SUPPLIED RECORDS below:

Definition works0 (k : queueKind) : list WorkItem := wq_works (Q k).
Definition put (k : queueKind) (l : list WorkItem) (ws : queueKind -> list WorkItem) : queueKind -> list WorkItem :=
  fun k' => if decide (k' = k) then l else ws k'.
Definition allWorks (ws : queueKind -> list WorkItem) : list WorkItem :=
  ws Decoding ++ ws SmallPrefill ++ ws LargePrefill.

Lemma st_start : st rm0 works0 = s0.
Proof using HQ.
  unfold st, works0, rm0. pose proof (HQ Decoding) as H1. pose proof (HQ SmallPrefill) as H2.
  pose proof (HQ LargePrefill) as H3. cbn in H1, H2, H3.
  assert (Hq : forall q : workQueue, q <| wq_works := wq_works q |> = q) by (by intros []).
  rewrite !Hq. destruct s0. unfold setf. cbn in *.
  by rewrite (insert_id _ _ _ H1), (insert_id _ _ _ H2), (insert_id _ _ _ H3).
Qed.

Lemma st_queue k rm ws : queues k (st rm ws) !! e = Some (Q k <| wq_works := ws k |>).
Proof. destruct k; cbn; apply lookup_insert_eq. Qed.

Lemma st_put k rm ws l :
  setQueues k (<[e := Q k <| wq_works := l |>]> (queues k (st rm ws))) (st rm ws) = st rm (put k l ws).
Proof. destruct k; cbn; unfold st, setf; cbn; by rewrite insert_insert_eq. Qed.

Lemma wp_onState {A} (c : M stateManager A) P rm ws :
  wp c (fun a rm' => P a (st rm' ws)) rm -> wp (onState c) P (st rm ws).
Proof. unfold wp, onState. cbn. by destruct (c rm) as [[a rm']|]. Qed.

Lemma wp_sweep {A} k (loop : list WorkItem -> M stateManager (A * list WorkItem)) P rm ws :
  wp (loop (ws k)) (fun r rm' => P r.1 (st rm' (put k r.2 ws))) rm ->
  wp (sweep k e loop) P (st rm ws).
Proof.
  intros H. unfold sweep. wp_steps. eapply wp_getsO; [apply st_queue|]. wp_steps. apply wp_onState. cbn.
  eapply wp_mono; [exact H|cbn beta]. intros r rm' HP. wp_steps.
  unfold onQueue, wp. rewrite st_queue. cbn. pose proof (st_put k rm' ws r.2) as E. unfold setf in E |- *. cbn in E |- *.
  by rewrite E.
Qed.

Lemma wp_requeue k rm ws w P :
  well_formed threshold e k w ->
  P tt (st rm (put k (ws k ++ [w <| wi_BlockAllocation := None |>]) ws)) ->
  wp (requeueWork w) P (st rm ws).
Proof.
  intros (He & Hk & _) HP. unfold requeueWork. wp_steps.
  change (sd_longPrefillThreshold (st rm ws)) with threshold.
  change (kindOf threshold (w <| wi_BlockAllocation := None |>)) with (kindOf threshold w).
  rewrite Hk. change (wi_ExecutorID (w <| wi_BlockAllocation := None |>)) with (wi_ExecutorID w).
  rewrite He, st_queue. unfold onQueue, wp. rewrite st_queue. cbn.
  pose proof (st_put k rm ws (ws k ++ [w <| wi_BlockAllocation := None |>])) as E.
  unfold setf in E, HP |- *. cbn in E, HP |- *. by rewrite E.
Qed.

(** The items that may run, by [rm0]. *)
Definition able (l : list WorkItem) : list WorkItem := filter (fun w => runnable rm0 w = true) l.
Definition keys (l : list WorkItem) : list (string * string) := key <$> l.

(** No request has two items to run. *)
Context (Hunique : NoDup (wi_RequestId <$> able (allWorks works0))).

(** The state of the pick: the queues [ws], the items [hand] taken from the
    queue [k] and not placed yet, and the keys [done] of the batch. *)
Record Picking (k : queueKind) (rm : stateManager) (ws : queueKind -> list WorkItem)
    (hand : list WorkItem) (done : list (string * string)) : Prop := mkPicking {
  pk_smok : SMOK rm;
  pk_run : forall w, runnable rm w = runnable rm0 w;
  pk_roomy : roomy rm e;
  pk_queued : forall k' w, w ∈ ws k' -> runnable rm0 w = true ->
    well_formed threshold e k' w /\ ready rm e w;
  pk_hand : forall w, w ∈ hand -> runnable rm0 w = true /\ well_formed threshold e k w /\ ready rm e w;
  pk_keys : keys (able (allWorks works0)) ≡ₚ done ++ keys hand ++ keys (able (allWorks ws))
}.

Lemma able_app l1 l2 : able (l1 ++ l2) = able l1 ++ able l2.
Proof. apply filter_app. Qed.

Lemma keys_app l1 l2 : keys (l1 ++ l2) = keys l1 ++ keys l2.
Proof. apply fmap_app. Qed.

Lemma able_put k l ws :
  able (allWorks ws) ≡ₚ able (ws k) ++ able (allWorks (put k [] ws)) /\
  able (allWorks (put k l ws)) ≡ₚ able l ++ able (allWorks (put k [] ws)).
Proof.
  unfold allWorks, put. destruct k; cbn; rewrite ?able_app; split; cbn; try done; solve_Permutation.
Qed.

(** The request of an item in the hand is not that of another item. *)
Lemma pk_distinct k rm ws w hand done :
  Picking k rm ws (w :: hand) done ->
  forall w', w' ∈ hand ++ able (allWorks ws) -> wi_RequestId w' <> wi_RequestId w.
Proof using Hunique.
  intros HP w' Hw'. pose proof (pk_keys _ _ _ _ _ HP) as Hp.
  assert (Hnd : NoDup (fst <$> keys (able (allWorks works0)))).
  { unfold keys. rewrite <- list_fmap_compose. exact Hunique. }
  rewrite Hp, fmap_app in Hnd. apply NoDup_app in Hnd as (_ & _ & Hnd).
  rewrite fmap_app in Hnd. cbn in Hnd. apply NoDup_cons in Hnd as [Hnot _]. intros E. apply Hnot.
  rewrite <- fmap_app, <- keys_app, <- E. unfold keys. rewrite <- list_fmap_compose.
  apply (list_elem_of_fmap_2 (fst ∘ key)). done.
Qed.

End of SUPPLIED RECORDS.

### WHAT YOU SHOULD DO
Give back the complete data, each line unchanged.

### YOUR RESPONSE
Definition works0 (k : queueKind) : list WorkItem := wq_works (Q k).
Definition put (k : queueKind) (l : list WorkItem) (ws : queueKind -> list WorkItem) : queueKind -> list WorkItem :=
  fun k' => if decide (k' = k) then l else ws k'.
Definition allWorks (ws : queueKind -> list WorkItem) : list WorkItem :=
  ws Decoding ++ ws SmallPrefill ++ ws LargePrefill.

Lemma st_start : st rm0 works0 = s0.
Proof using HQ.
  unfold st, works0, rm0. pose proof (HQ Decoding) as H1. pose proof (HQ SmallPrefill) as H2.
  pose proof (HQ LargePrefill) as H3. cbn in H1, H2, H3.
  assert (Hq : forall q : workQueue, q <| wq_works := wq_works q |> = q) by (by intros []).
  rewrite !Hq. destruct s0. unfold setf. cbn in *.
  by rewrite (insert_id _ _ _ H1), (insert_id _ _ _ H2), (insert_id _ _ _ H3).
Qed.

Lemma st_queue k rm ws : queues k (st rm ws) !! e = Some (Q k <| wq_works := ws k |>).
Proof. destruct k; cbn; apply lookup_insert_eq. Qed.

Lemma st_put k rm ws l :
  setQueues k (<[e := Q k <| wq_works := l |>]> (queues k (st rm ws))) (st rm ws) = st rm (put k l ws).
Proof. destruct k; cbn; unfold st, setf; cbn; by rewrite insert_insert_eq. Qed.

Lemma wp_onState {A} (c : M stateManager A) P rm ws :
  wp c (fun a rm' => P a (st rm' ws)) rm -> wp (onState c) P (st rm ws).
Proof. unfold wp, onState. cbn. by destruct (c rm) as [[a rm']|]. Qed.

Lemma wp_sweep {A} k (loop : list WorkItem -> M stateManager (A * list WorkItem)) P rm ws :
  wp (loop (ws k)) (fun r rm' => P r.1 (st rm' (put k r.2 ws))) rm ->
  wp (sweep k e loop) P (st rm ws).
Proof.
  intros H. unfold sweep. wp_steps. eapply wp_getsO; [apply st_queue|]. wp_steps. apply wp_onState. cbn.
  eapply wp_mono; [exact H|cbn beta]. intros r rm' HP. wp_steps.
  unfold onQueue, wp. rewrite st_queue. cbn. pose proof (st_put k rm' ws r.2) as E. unfold setf in E |- *. cbn in E |- *.
  by rewrite E.
Qed.

Lemma wp_requeue k rm ws w P :
  well_formed threshold e k w ->
  P tt (st rm (put k (ws k ++ [w <| wi_BlockAllocation := None |>]) ws)) ->
  wp (requeueWork w) P (st rm ws).
Proof.
  intros (He & Hk & _) HP. unfold requeueWork. wp_steps.
  change (sd_longPrefillThreshold (st rm ws)) with threshold.
  change (kindOf threshold (w <| wi_BlockAllocation := None |>)) with (kindOf threshold w).
  rewrite Hk. change (wi_ExecutorID (w <| wi_BlockAllocation := None |>)) with (wi_ExecutorID w).
  rewrite He, st_queue. unfold onQueue, wp. rewrite st_queue. cbn.
  pose proof (st_put k rm ws (ws k ++ [w <| wi_BlockAllocation := None |>])) as E.
  unfold setf in E, HP |- *. cbn in E, HP |- *. by rewrite E.
Qed.

(** The items that may run, by [rm0]. *)
Definition able (l : list WorkItem) : list WorkItem := filter (fun w => runnable rm0 w = true) l.
Definition keys (l : list WorkItem) : list (string * string) := key <$> l.

(** No request has two items to run. *)
Context (Hunique : NoDup (wi_RequestId <$> able (allWorks works0))).

(** The state of the pick: the queues [ws], the items [hand] taken from the
    queue [k] and not placed yet, and the keys [done] of the batch. *)
Record Picking (k : queueKind) (rm : stateManager) (ws : queueKind -> list WorkItem)
    (hand : list WorkItem) (done : list (string * string)) : Prop := mkPicking {
  pk_smok : SMOK rm;
  pk_run : forall w, runnable rm w = runnable rm0 w;
  pk_roomy : roomy rm e;
  pk_queued : forall k' w, w ∈ ws k' -> runnable rm0 w = true ->
    well_formed threshold e k' w /\ ready rm e w;
  pk_hand : forall w, w ∈ hand -> runnable rm0 w = true /\ well_formed threshold e k w /\ ready rm e w;
  pk_keys : keys (able (allWorks works0)) ≡ₚ done ++ keys hand ++ keys (able (allWorks ws))
}.

Lemma able_app l1 l2 : able (l1 ++ l2) = able l1 ++ able l2.
Proof. apply filter_app. Qed.

Lemma keys_app l1 l2 : keys (l1 ++ l2) = keys l1 ++ keys l2.
Proof. apply fmap_app. Qed.

Lemma able_put k l ws :
  able (allWorks ws) ≡ₚ able (ws k) ++ able (allWorks (put k [] ws)) /\
  able (allWorks (put k l ws)) ≡ₚ able l ++ able (allWorks (put k [] ws)).
Proof.
  unfold allWorks, put. destruct k; cbn; rewrite ?able_app; split; cbn; try done; solve_Permutation.
Qed.

(** The request of an item in the hand is not that of another item. *)
Lemma pk_distinct k rm ws w hand done :
  Picking k rm ws (w :: hand) done ->
  forall w', w' ∈ hand ++ able (allWorks ws) -> wi_RequestId w' <> wi_RequestId w.
Proof using Hunique.
  intros HP w' Hw'. pose proof (pk_keys _ _ _ _ _ HP) as Hp.
  assert (Hnd : NoDup (fst <$> keys (able (allWorks works0)))).
  { unfold keys. rewrite <- list_fmap_compose. exact Hunique. }
  rewrite Hp, fmap_app in Hnd. apply NoDup_app in Hnd as (_ & _ & Hnd).
  rewrite fmap_app in Hnd. cbn in Hnd. apply NoDup_cons in Hnd as [Hnot _]. intros E. apply Hnot.
  rewrite <- fmap_app, <- keys_app, <- E. unfold keys. rewrite <- list_fmap_compose.
  apply (list_elem_of_fmap_2 (fst ∘ key)). done.
Qed.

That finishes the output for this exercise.